Now, you have a magic glue (probably invented by 3M) that can plug all leaks effectively.
There’s just one catch.
Everyone (or most people) must stop throwing water out, and instead help you apply this glue.
What will hard workers do? They will ignore your option and continue siphoning water out of the ship.
Eventually, exhaustion will set in. Their limbs will fail them, and the ship will sink.
But smart workers know the importance of short term pains for long term gains. They know that more water will fill the ship while they apply the glue. But they get their act together anyway. After the plugs are leaked, they (and you) will drain the remaining water out. The ship stabilizes and reaches its destination. Everyone is happy, and more importantly, alive.
We mistake hard both aspects as contrasting options. In theory, that may be true to an extent. In reality though, working hard is a part of working smart.
Working hard is important. But working hard on the right things and ignoring what doesn’t matter – that is smart work.
When a plane takes off the ground, it does so at 110 percent thrust. Once it reaches an altitude of twenty five thousand feet, it cruises at 60 percent thrust. Thus, to be a smart worker, you must work hard in the beginning.
A Simple Question To Make You Work Smarter
You can work on ten ideas which have flooded the marketplace already. Or you can conduct in depth research, and conceive an idea which plugs a glaring gap that nobody has addressed.
You can refer to the same sources of information as everyone for your presentation. Or you can mine alternate knowledge resources to create a presentation that leaves your audience spellbound.

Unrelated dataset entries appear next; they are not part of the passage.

(* ===== verification/Sha2.v ===== *)
(** * crypto/sha256.cpp, crypto/sha512.cpp

    The block functions of [CSHA256] and [CSHA512], call by call, and the classes as
    instances of [Hasher].  The specification is that of FIPS 180-4, with the
    constants computed from the roots of the first primes; the keyed hashes of
    [hmac_sha256.cpp] and [hmac_sha512.cpp] follow. *)

From Stdlib Require Import ZArith Lia Btauto.
From stdpp Require Import base tactics numbers list.
From S2P Require Import Prelude SphTypes Stream Hasher Rounds.

(** ** FIPS 180-4 *)

(** Integer roots, bit by bit from the top. *)
Definition root (power n : Z) : Z :=
  fold_left (fun q i => let q' := q + 2 ^ Z.of_nat i in if q' ^ power <=? n then q' else q) (rev (seq 0 80)) 0.
(** The first [w] bits of the fractional part of a root. *)
Definition fraction (power w n : Z) : Z := root power (n * 2 ^ (power * w)) mod 2 ^ w.

Definition is_prime (n : nat) : bool := forallb (fun d => negb (n mod d =? 0)%nat) (seq 2 (n - 2)).
Definition primes : list Z := Z.of_nat <$> List.filter is_prime (seq 2 408).

Section Fips.
Context (w : Z) (S0 S1 s0 s1 : Z -> Z).

Definition fips_Ch (x y z : Z) : Z := (x .& y) ⊕ (Z.lnot x .& z).
Definition fips_Maj (x y z : Z) : Z := (x .& y) ⊕ (x .& z) ⊕ (y .& z).

Definition fips_step (v : list Z) (K W : Z) : list Z :=
  match v with
  | [a; b; c; d; e; f; g; h] =>
      let T1 := (h + S1 e + fips_Ch e f g + K + W) mod 2 ^ w in
      let T2 := (S0 a + fips_Maj a b c) mod 2 ^ w in
      [(T1 + T2) mod 2 ^ w; a; b; c; (d + T1) mod 2 ^ w; e; f; g]
  | _ => v
  end.

(** [W_t] from [W_(t-16)] and from [W_(t-2)], [W_(t-7)], [W_(t-15)] *)
Definition fips_next (x : Z) (l : list Z) : Z := (s1 l.[0] + l.[1] + s0 l.[2] + x) mod 2 ^ w.

Definition fips_compress (read : list Z -> Z) (wb : nat) (Ks s chunk : list Z) : list Z :=
  let W := schedule read fips_next wb [14; 9; 1]%nat (length Ks) chunk in
  zip_with (fun x y => (x + y) mod 2 ^ w) s (fold_left (fun v '(K, x) => fips_step v K x) (zip Ks W) s).
End Fips.

(** ** Common parts of the code *)

Definition Ch (x y z : Z) : Z := z ⊕ (x .& (y ⊕ z)).
Definition Maj (x y z : Z) : Z := (x .& y) .| (z .& (x .| y)).

Lemma Ch_fips x y z : Ch x y z = fips_Ch x y z.
Proof. unfold Ch, fips_Ch. bits_intro i Hi. rewrite !Z.lxor_spec, !Z.land_spec, Z.lxor_spec, Z.lnot_spec by lia. btauto. Qed.
Lemma Maj_fips x y z : Maj x y z = fips_Maj x y z.
Proof. unfold Maj, fips_Maj. bits_intro i Hi. rewrite !Z.lxor_spec, !Z.lor_spec, !Z.land_spec, Z.lor_spec. btauto. Qed.

Definition at_ {X} (p : list nat) (x : X) (a : word_arg) : call X := {| regs := p; aux := x; arg := a |}.

Section Sha2.
Context (T : Z -> Z) (w : Z) (HT : forall x, T x = x mod 2 ^ w) (S0 S1 s0 s1 : Z -> Z).

(** [Round(a, b, c, d, e, f, g, h, k, w)], the parameters being positions *)
Definition sha2_Round (s : list Z) (p : list nat) (k x : Z) : list Z :=
  match p with
  | [a; b; c; d; e; f; g; h] =>
      let t1 := T (s.[h] + S1 s.[e] + Ch s.[e] s.[f] s.[g] + k + x) in
      let t2 := T (S0 s.[a] + Maj s.[a] s.[b] s.[c]) in
      <[h := T (t1 + t2)]> (<[d := T (s.[d] + t1)]> s)
  | _ => s
  end.

(** [w0 += sigma1(w14) + w9 + sigma0(w1)] *)
Definition sha2_next (x : Z) (l : list Z) : Z := T (x + (s1 l.[0] + l.[1] + s0 l.[2])).

Definition sha2_Transform (read : list Z -> Z) (calls : list (call Z)) (s chunk : list Z) : list Z :=
  zip_with (fun x y => T (x + y)) s (fold_left (exec_call sha2_Round read sha2_next chunk) calls (s, replicate 16 0)).1.

Lemma sha2_rotates : rotates 8 sha2_Round (fips_step w S0 S1).
Proof using HT.
  intros i s k x Hi Hs. do 8 (destruct s as [|? s]; [done|]). destruct s; [|done].
  do 8 (destruct i as [|i]; [split; [reflexivity|]; vm_compute names; cbn [sel fmap list_fmap nth sha2_Round insert list_insert fips_step]; rewrite !HT, Ch_fips, Maj_fips; reflexivity|]). lia.
Qed.

Lemma sha2_transform read wb calls Ks s chunk : length s = 8%nat -> calls = imap (call_at 8 wb [14; 9; 1]%nat) Ks -> (16 <= length Ks)%nat -> (length Ks mod 8 = 0)%nat ->
  sha2_Transform read calls s chunk = fips_compress w S0 S1 s0 s1 read wb Ks s chunk.
Proof using HT.
  intros Hs -> H1 H2. unfold sha2_Transform, fips_compress. assert (forall x l, sha2_next x l = fips_next w s0 s1 x l) as Hn by (intros; unfold sha2_next, fips_next; rewrite HT; f_equal; lia).
  rewrite (calls_spec 8 sha2_Round (fips_step w S0 S1)); [|lia|apply sha2_rotates|repeat constructor; lia|done|done|done|done].
  rewrite (schedule_ext read sha2_next (fips_next w s0 s1)) by done. apply zip_with_ext; [intros; apply HT|done|done].
Qed.

End Sha2.

Lemma fips_step_ext w S0 S1 S0' S1' v K x : (forall y, S0 y = S0' y) -> (forall y, S1 y = S1' y) -> fips_step w S0 S1 v K x = fips_step w S0' S1' v K x.
Proof. intros H0 H1. do 8 (destruct v as [|? v]; [done|]). destruct v; [|done]. cbn [fips_step]. by rewrite H0, H1. Qed.
Lemma fips_step_length w S0 S1 v K x : length v = 8%nat -> length (fips_step w S0 S1 v K x) = 8%nat.
Proof. intros H. do 8 (destruct v as [|? v]; [done|]). by destruct v. Qed.

Lemma fips_compress_length w S0 S1 s0 s1 read wb Ks s chunk : length s = 8%nat -> length (fips_compress w S0 S1 s0 s1 read wb Ks s chunk) = 8%nat.
Proof.
  intros Hs. unfold fips_compress. rewrite length_zip_with. assert (forall l v, length v = 8%nat -> length (fold_left (fun v '(K, x) => fips_step w S0 S1 v K x) l v) = 8%nat) as H.
  { induction l as [|[K x] l IH]; intros v Hv; [done|]. by apply IH, fips_step_length. }
  rewrite H, Hs; done.
Qed.

(** Two block functions that agree on states of eight words. *)
Lemma fold_blocks (f g : list Z -> list Z -> list Z) n l s : (forall s c, length s = n -> f s c = g s c) -> (forall s c, length s = n -> length (g s c) = n) -> length s = n ->
  fold_left f l s = fold_left g l s /\ length (fold_left g l s) = n.
Proof. intros Hf Hg. revert s. induction l as [|c l IH]; intros s Hs; [done|]. cbn [fold_left]. rewrite Hf by done. by apply IH, Hg. Qed.

Lemma bytes_out (enc : Z -> list Z) k l : (forall x, length (enc x) = k /\ words 8 (enc x)) -> length (concat (enc <$> l)) = (k * length l)%nat /\ words 8 (concat (enc <$> l)).
Proof.
  intros H. induction l as [|x l [IH1 IH2]]; [split; [cbn; lia|constructor]|]. rewrite fmap_cons. cbn [concat length]. destruct (H x) as [H1 H2]. rewrite length_app, H1, IH1. split; [lia|]. by apply Forall_app.
Qed.

Lemma bit_length len : Z.of_nat len < 2 ^ 61 -> SPH_T64 (8 * Z.of_nat len) = 8 * Z.of_nat len.
Proof. intros H. apply T64_id. split; lia. Qed.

You can jump headlong into every task you take up. Or you can visualize the preferred outcome, work backwards and plan each step accordingly. Then, you can work solely on what you planned.
You can try learning a new language by working hard to memorize everything. Or, you can prioritize your tasks and learn contextually to enjoy long-lasting benefits.

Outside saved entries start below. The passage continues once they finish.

(* ===== verification/Sha1.v ===== *)
(** * crypto/sha1.cpp

    The block function of [CSHA1], call by call, and the class as an instance of
    [Hasher], against FIPS 180-4. *)

From Stdlib Require Import ZArith Lia Btauto.
From stdpp Require Import base tactics numbers list.
From S2P Require Import Prelude SphTypes Stream Hasher Rounds Sha2.

Module Sha1.

Definition f1 (b c d : Z) : Z := d ⊕ (b .& (c ⊕ d)).
Definition f2 (b c d : Z) : Z := b ⊕ c ⊕ d.
Definition f3 (b c d : Z) : Z := (b .& c) .| (d .& (b .| c)).
Definition left (x : Z) : Z := SPH_T32 ((x << 1) .| (x >> 31)).

Definition k1 : Z := 0x5A827999.
Definition k2 : Z := 0x6ED9EBA1.
Definition k3 : Z := 0x8F1BBCDC.
Definition k4 : Z := 0xCA62C1D6.

Definition Initialize : list Z := [0x67452301; 0xEFCDAB89; 0x98BADCFE; 0x10325476; 0xC3D2E1F0].

(** [Round(a, b, c, d, e, f(b, c, d), k, w)] *)
Definition Round (s : list Z) (p : list nat) (fk : (Z -> Z -> Z -> Z) * Z) (w : Z) : list Z :=
  match p with
  | [a; b; c; d; e] =>
      <[b := SPH_T32 ((s.[b] << 30) .| (s.[b] >> 2))]>
        (<[e := SPH_T32 (s.[e] + (SPH_T32 ((s.[a] << 5) .| (s.[a] >> 27)) + fk.1 s.[b] s.[c] s.[d] + fk.2 + w))]> s)
  | _ => s
  end.

(** [w0 = left(w0 ^ w13 ^ w8 ^ w2)] *)
Definition next (x : Z) (l : list Z) : Z := left (x ⊕ l.[0] ⊕ l.[1] ⊕ l.[2]).

Definition calls : list (call ((Z -> Z -> Z -> Z) * Z)) := [
  at_ [0; 1; 2; 3; 4]%nat (f1, k1) (Load 0 0);
  at_ [4; 0; 1; 2; 3]%nat (f1, k1) (Load 1 4);
  at_ [3; 4; 0; 1; 2]%nat (f1, k1) (Load 2 8);
  at_ [2; 3; 4; 0; 1]%nat (f1, k1) (Load 3 12);
  at_ [1; 2; 3; 4; 0]%nat (f1, k1) (Load 4 16);
  at_ [0; 1; 2; 3; 4]%nat (f1, k1) (Load 5 20);
  at_ [4; 0; 1; 2; 3]%nat (f1, k1) (Load 6 24);
  at_ [3; 4; 0; 1; 2]%nat (f1, k1) (Load 7 28);
  at_ [2; 3; 4; 0; 1]%nat (f1, k1) (Load 8 32);
  at_ [1; 2; 3; 4; 0]%nat (f1, k1) (Load 9 36);
  at_ [0; 1; 2; 3; 4]%nat (f1, k1) (Load 10 40);
  at_ [4; 0; 1; 2; 3]%nat (f1, k1) (Load 11 44);
  at_ [3; 4; 0; 1; 2]%nat (f1, k1) (Load 12 48);
  at_ [2; 3; 4; 0; 1]%nat (f1, k1) (Load 13 52);
  at_ [1; 2; 3; 4; 0]%nat (f1, k1) (Load 14 56);
  at_ [0; 1; 2; 3; 4]%nat (f1, k1) (Load 15 60);
  at_ [4; 0; 1; 2; 3]%nat (f1, k1) (Next 0 [13; 8; 2]%nat);
  at_ [3; 4; 0; 1; 2]%nat (f1, k1) (Next 1 [14; 9; 3]%nat);
  at_ [2; 3; 4; 0; 1]%nat (f1, k1) (Next 2 [15; 10; 4]%nat);
  at_ [1; 2; 3; 4; 0]%nat (f1, k1) (Next 3 [0; 11; 5]%nat);
  at_ [0; 1; 2; 3; 4]%nat (f2, k2) (Next 4 [1; 12; 6]%nat);
  at_ [4; 0; 1; 2; 3]%nat (f2, k2) (Next 5 [2; 13; 7]%nat);
  at_ [3; 4; 0; 1; 2]%nat (f2, k2) (Next 6 [3; 14; 8]%nat);
  at_ [2; 3; 4; 0; 1]%nat (f2, k2) (Next 7 [4; 15; 9]%nat);
  at_ [1; 2; 3; 4; 0]%nat (f2, k2) (Next 8 [5; 0; 10]%nat);
  at_ [0; 1; 2; 3; 4]%nat (f2, k2) (Next 9 [6; 1; 11]%nat);
  at_ [4; 0; 1; 2; 3]%nat (f2, k2) (Next 10 [7; 2; 12]%nat);
  at_ [3; 4; 0; 1; 2]%nat (f2, k2) (Next 11 [8; 3; 13]%nat);
  at_ [2; 3; 4; 0; 1]%nat (f2, k2) (Next 12 [9; 4; 14]%nat);
  at_ [1; 2; 3; 4; 0]%nat (f2, k2) (Next 13 [10; 5; 15]%nat);
  at_ [0; 1; 2; 3; 4]%nat (f2, k2) (Next 14 [11; 6; 0]%nat);
  at_ [4; 0; 1; 2; 3]%nat (f2, k2) (Next 15 [12; 7; 1]%nat);
  at_ [3; 4; 0; 1; 2]%nat (f2, k2) (Next 0 [13; 8; 2]%nat);
  at_ [2; 3; 4; 0; 1]%nat (f2, k2) (Next 1 [14; 9; 3]%nat);
  at_ [1; 2; 3; 4; 0]%nat (f2, k2) (Next 2 [15; 10; 4]%nat);
  at_ [0; 1; 2; 3; 4]%nat (f2, k2) (Next 3 [0; 11; 5]%nat);
  at_ [4; 0; 1; 2; 3]%nat (f2, k2) (Next 4 [1; 12; 6]%nat);
  at_ [3; 4; 0; 1; 2]%nat (f2, k2) (Next 5 [2; 13; 7]%nat);
  at_ [2; 3; 4; 0; 1]%nat (f2, k2) (Next 6 [3; 14; 8]%nat);
  at_ [1; 2; 3; 4; 0]%nat (f2, k2) (Next 7 [4; 15; 9]%nat);
  at_ [0; 1; 2; 3; 4]%nat (f3, k3) (Next 8 [5; 0; 10]%nat);
  at_ [4; 0; 1; 2; 3]%nat (f3, k3) (Next 9 [6; 1; 11]%nat);
  at_ [3; 4; 0; 1; 2]%nat (f3, k3) (Next 10 [7; 2; 12]%nat);
  at_ [2; 3; 4; 0; 1]%nat (f3, k3) (Next 11 [8; 3; 13]%nat);
  at_ [1; 2; 3; 4; 0]%nat (f3, k3) (Next 12 [9; 4; 14]%nat);
  at_ [0; 1; 2; 3; 4]%nat (f3, k3) (Next 13 [10; 5; 15]%nat);
  at_ [4; 0; 1; 2; 3]%nat (f3, k3) (Next 14 [11; 6; 0]%nat);
  at_ [3; 4; 0; 1; 2]%nat (f3, k3) (Next 15 [12; 7; 1]%nat);
  at_ [2; 3; 4; 0; 1]%nat (f3, k3) (Next 0 [13; 8; 2]%nat);
  at_ [1; 2; 3; 4; 0]%nat (f3, k3) (Next 1 [14; 9; 3]%nat);
  at_ [0; 1; 2; 3; 4]%nat (f3, k3) (Next 2 [15; 10; 4]%nat);
  at_ [4; 0; 1; 2; 3]%nat (f3, k3) (Next 3 [0; 11; 5]%nat);
  at_ [3; 4; 0; 1; 2]%nat (f3, k3) (Next 4 [1; 12; 6]%nat);
  at_ [2; 3; 4; 0; 1]%nat (f3, k3) (Next 5 [2; 13; 7]%nat);
  at_ [1; 2; 3; 4; 0]%nat (f3, k3) (Next 6 [3; 14; 8]%nat);
  at_ [0; 1; 2; 3; 4]%nat (f3, k3) (Next 7 [4; 15; 9]%nat);
  at_ [4; 0; 1; 2; 3]%nat (f3, k3) (Next 8 [5; 0; 10]%nat);
  at_ [3; 4; 0; 1; 2]%nat (f3, k3) (Next 9 [6; 1; 11]%nat);
  at_ [2; 3; 4; 0; 1]%nat (f3, k3) (Next 10 [7; 2; 12]%nat);
  at_ [1; 2; 3; 4; 0]%nat (f3, k3) (Next 11 [8; 3; 13]%nat);
  at_ [0; 1; 2; 3; 4]%nat (f2, k4) (Next 12 [9; 4; 14]%nat);
  at_ [4; 0; 1; 2; 3]%nat (f2, k4) (Next 13 [10; 5; 15]%nat);
  at_ [3; 4; 0; 1; 2]%nat (f2, k4) (Next 14 [11; 6; 0]%nat);
  at_ [2; 3; 4; 0; 1]%nat (f2, k4) (Next 15 [12; 7; 1]%nat);
  at_ [1; 2; 3; 4; 0]%nat (f2, k4) (Next 0 [13; 8; 2]%nat);
  at_ [0; 1; 2; 3; 4]%nat (f2, k4) (Next 1 [14; 9; 3]%nat);
  at_ [4; 0; 1; 2; 3]%nat (f2, k4) (Next 2 [15; 10; 4]%nat);
  at_ [3; 4; 0; 1; 2]%nat (f2, k4) (Next 3 [0; 11; 5]%nat);
  at_ [2; 3; 4; 0; 1]%nat (f2, k4) (Next 4 [1; 12; 6]%nat);
  at_ [1; 2; 3; 4; 0]%nat (f2, k4) (Next 5 [2; 13; 7]%nat);
  at_ [0; 1; 2; 3; 4]%nat (f2, k4) (Next 6 [3; 14; 8]%nat);
  at_ [4; 0; 1; 2; 3]%nat (f2, k4) (Next 7 [4; 15; 9]%nat);
  at_ [3; 4; 0; 1; 2]%nat (f2, k4) (Next 8 [5; 0; 10]%nat);
  at_ [2; 3; 4; 0; 1]%nat (f2, k4) (Next 9 [6; 1; 11]%nat);
  at_ [1; 2; 3; 4; 0]%nat (f2, k4) (Next 10 [7; 2; 12]%nat);
  at_ [0; 1; 2; 3; 4]%nat (f2, k4) (Next 11 [8; 3; 13]%nat);
  at_ [4; 0; 1; 2; 3]%nat (f2, k4) (Next 12 [9; 4; 14]%nat);
  at_ [3; 4; 0; 1; 2]%nat (f2, k4) (Next 13 [10; 5; 15]%nat);
  at_ [2; 3; 4; 0; 1]%nat (f2, k4) (Next 14 [11; 6; 0]%nat);
  at_ [1; 2; 3; 4; 0]%nat (f2, k4) (Next 15 [12; 7; 1]%nat)].

Definition Transform (s chunk : list Z) : list Z :=
  zip_with (fun x y => SPH_T32 (x + y)) s (fold_left (exec_call Round Sha256.ReadBE32 next chunk) calls (s, replicate 16 0)).1.

(** [CSHA1] *)
Definition hasher_init (buf : list Z) : hasher := hasher_new Initialize buf.
Definition Write : hasher -> list Z -> hasher := Hasher.Write 64 Transform.
Definition Finalize : hasher -> list Z := Hasher.Finalize 64 Transform Sha256.WriteBE64 (fun s => concat (Sha256.WriteBE32 <$> s)) 8.

(** *** Specification *)

Definition parity (x y z : Z) : Z := x ⊕ y ⊕ z.
(** The function and the constant of round [t]; the constants are roots. *)
Definition round_of (t : nat) : (Z -> Z -> Z -> Z) * Z :=
  let K n := root 2 (n * 2 ^ 60) in
  if (t <? 20)%nat then (fips_Ch, K 2) else if (t <? 40)%nat then (parity, K 3) else if (t <? 60)%nat then (fips_Maj, K 5) else (parity, K 10).

Definition step (v : list Z) (fk : (Z -> Z -> Z -> Z) * Z) (W : Z) : list Z :=
  match v with
  | [a; b; c; d; e] => [(SPH_ROTL32 a 5 + fk.1 b c d + e + fk.2 + W) mod 2 ^ 32; a; SPH_ROTL32 b 30; c; d]
  | _ => v
  end.

Definition spec_next (x : Z) (l : list Z) : Z := SPH_ROTL32 (l.[0] ⊕ l.[1] ⊕ l.[2] ⊕ x) 1.

Definition compress (s chunk : list Z) : list Z :=
  let W := schedule sph_dec32be spec_next 4 [13; 8; 2]%nat 80 chunk in
  zip_with (fun x y => (x + y) mod 2 ^ 32) s (fold_left (fun v '(fk, w) => step v fk w) (zip (round_of <$> seq 0 80) W) s).

Definition sha1 (msg : list Z) : list Z :=
  let M := msg ++ md_pad 64 (length msg mod 64) 0x80 (sph_enc64be (8 * Z.of_nat (length msg))) in
  concat (sph_enc32be <$> fold_left compress (blocks 64 M) Initialize).

(** *** Refinement *)

Definition code_round (t : nat) : (Z -> Z -> Z -> Z) * Z :=
  if (t <? 20)%nat then (f1, k1) else if (t <? 40)%nat then (f2, k2) else if (t <? 60)%nat then (f3, k3) else (f2, k4).

Lemma sha1_calls : calls = imap (call_at 5 4 [13; 8; 2]%nat) (code_round <$> seq 0 80).
Proof. reflexivity. Qed.

Lemma sha1_sum e x f k w : SPH_T32 (e + (x + f + k + w)) = (x + f + e + k + w) mod 2 ^ 32.
Proof. rewrite T32_mod. f_equal. lia. Qed.

(** Rounds on five registers that change the second and the fifth. *)
Lemma five_rotate {X} (A : Z -> Z -> Z -> Z -> Z -> X -> Z -> Z) (B : Z -> Z) :
  rotates 5 (fun s p x w => match p with [a; b; c; d; e] => <[b := B s.[b]]> (<[e := A s.[a] s.[b] s.[c] s.[d] s.[e] x w]> s) | _ => s end)
    (fun v x w => match v with [a; b; c; d; e] => [A a b c d e x w; a; B b; c; d] | _ => v end).
Proof. intros i s x w Hi Hs. do 5 (destruct s as [|? s]; [done|]). destruct s; [|done]. do 5 (destruct i as [|i]; [split; reflexivity|]). lia. Qed.

Lemma sha1_step_sum v fk w :
  match v with [a; b; c; d; e] => [SPH_T32 (e + (SPH_T32 ((a << 5) .| (a >> 27)) + fk.1 b c d + fk.2 + w)); a; SPH_T32 ((b << 30) .| (b >> 2)); c; d] | _ => v end = step v fk w.
Proof. do 5 (destruct v as [|? v]; [reflexivity|]). destruct v; [|reflexivity]. cbn [step]. rewrite sha1_sum. reflexivity. Qed.

Lemma sha1_rotates : rotates 5 Round step.
Proof.
  intros i s fk w Hi Hs. rewrite <- sha1_step_sum.
  exact (five_rotate (fun a b c d e fk w => SPH_T32 (e + (SPH_T32 ((a << 5) .| (a >> 27)) + fk.1 b c d + fk.2 + w))) (fun b => SPH_T32 ((b << 30) .| (b >> 2))) i s fk w Hi Hs).
Qed.

(** The functions and constants of the rounds. *)
Lemma sha1_round_of t b c d : (code_round t).1 b c d = (round_of t).1 b c d /\ (code_round t).2 = (round_of t).2.
Proof. unfold code_round, round_of. destruct (t <? 20)%nat, (t <? 40)%nat, (t <? 60)%nat; cbn [fst snd]; (split; [|by vm_compute]); try done; first [apply Ch_fips | apply Maj_fips]. Qed.

Lemma sha1_step_length v fk w : length v = 5%nat -> length (step v fk w) = 5%nat.
Proof. intros H. do 5 (destruct v as [|? v]; [done|]). by destruct v. Qed.

Lemma sha1_steps l W v : length v = 5%nat ->
  fold_left (fun v '(fk, w) => step v fk w) (zip (code_round <$> l) W) v = fold_left (fun v '(fk, w) => step v fk w) (zip (round_of <$> l) W) v /\
  length (fold_left (fun v '(fk, w) => step v fk w) (zip (round_of <$> l) W) v) = 5%nat.
Proof.
  revert W v. induction l as [|t l IH]; intros W v Hv; [done|]. destruct W as [|w W]; [done|]. rewrite !fmap_cons. cbn [zip zip_with fold_left].
  assert (step v (code_round t) w = step v (round_of t) w) as ->. { do 5 (destruct v as [|? v]; [done|]). destruct v; [|done]. cbn [step]. by rewrite (proj1 (sha1_round_of t _ _ _)), (proj2 (sha1_round_of t 0 0 0)). }
  apply IH. by apply sha1_step_length.
Qed.

Lemma sha1_transform s chunk : length s = 5%nat -> Transform s chunk = compress s chunk.
Proof.
  intros Hs. unfold Transform, compress. rewrite sha1_calls.
  rewrite (calls_spec 5 Round step); [|lia|apply sha1_rotates|repeat constructor; lia|done|done|rewrite length_fmap, length_seq; lia|by rewrite length_fmap, length_seq].
  rewrite length_fmap, length_seq, (proj1 (sha1_steps _ _ _ Hs)), (schedule_ext _ next spec_next). { apply zip_with_ext; [intros; apply T32_mod|done|done]. }
  intros x l. unfold next, spec_next, left, SPH_ROTL32, wrotl. rewrite (Z.lxor_comm _ x), !Z.lxor_assoc. done.
Qed.

Lemma sha1_blocks l : fold_left Transform l Initialize = fold_left compress l Initialize /\ length (fold_left compress l Initialize) = 5%nat.
Proof. apply fold_blocks; [apply sha1_transform| |done]. intros s c Hs. unfold compress. by rewrite length_zip_with, (proj2 (sha1_steps _ _ _ Hs)), Hs. Qed.

Lemma sha1_finalize buf ds : length buf = 64%nat -> Finalize (fold_left Write ds (hasher_init buf)) = digest 64 Transform Initialize Sha256.WriteBE64 (fun s => concat (Sha256.WriteBE32 <$> s)) (concat ds).
Proof. intros Hb. apply hasher_digest; [lia|by vm_compute|done|lia|done]. Qed.

Lemma sha1_class buf ds : length buf = 64%nat -> Z.of_nat (length (concat ds)) < 2 ^ 61 -> Finalize (fold_left Write ds (hasher_init buf)) = sha1 (concat ds).
Proof. intros Hb Hl. rewrite sha1_finalize by done. unfold digest, padded, sha1. rewrite bit_length by done. by rewrite (proj1 (sha1_blocks _)). Qed.

Lemma sha1_output buf ds : length buf = 64%nat -> words 8 (Finalize (fold_left Write ds (hasher_init buf))) /\ length (Finalize (fold_left Write ds (hasher_init buf))) = 20%nat.
Proof.
  intros Hb. rewrite sha1_finalize by done. unfold digest. rewrite (proj1 (sha1_blocks _)). destruct (bytes_out Sha256.WriteBE32 4 (fold_left compress (blocks 64 (padded 64 Sha256.WriteBE64 (concat ds))) Initialize)) as [H1 H2]; [apply enc32be_ok|].
  split; [done|]. rewrite H1. by rewrite (proj2 (sha1_blocks _)).
Qed.

Example sha1_abc : take 4 (sha1 [97; 98; 99]) = [0xa9; 0x99; 0x3e; 0x36].
Proof. by vm_compute. Qed.

End Sha1.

In each case, the former is an example of conventional hard work, while the latter is of smart work.
Don’t ask yourself whether something can be done better. The answer is always an emphatic “Yes!” Instead, ask yourself, “how can I make this better?”, and work on it.
Hard work lets you stay in the comfort zone. Smart work demands that you step out of it.
Hard work demands that you do everything. Smart work lets you focus only on tasks which bring you closer to your goal.
Hard work offers short term results. Smart work may offer dismal or slow results in the near future, but offers astronomical results in the long run.
Hard work makes you follow conventional techniques. Smart work stokes your creativity.
Hard work exhausts you. Smart work makes you feel productive and happier.
Hard work promises you stability and security. Smart work promises progress.
Ready to Join the ‘Smart’ League?
There always are better ways of doing things. They may not be written in a textbook. That’s okay. You can write your own book, and become renowned for it.
Don’t just be a warrior. Look to become a general too. Don’t fall prey to the “It’s-always-been-done-like-this” syndrome.
Like life, smart work is fluid. It is not something you master after doing once. It remains a game of “You’re getting hot, you’re getting cold.” But it’s worth every moment.
Imagine yourself doing what you enjoy, spending more time with people you love, and doing things that nurture yourself. Isn’t that incentive enough to start working smarter today?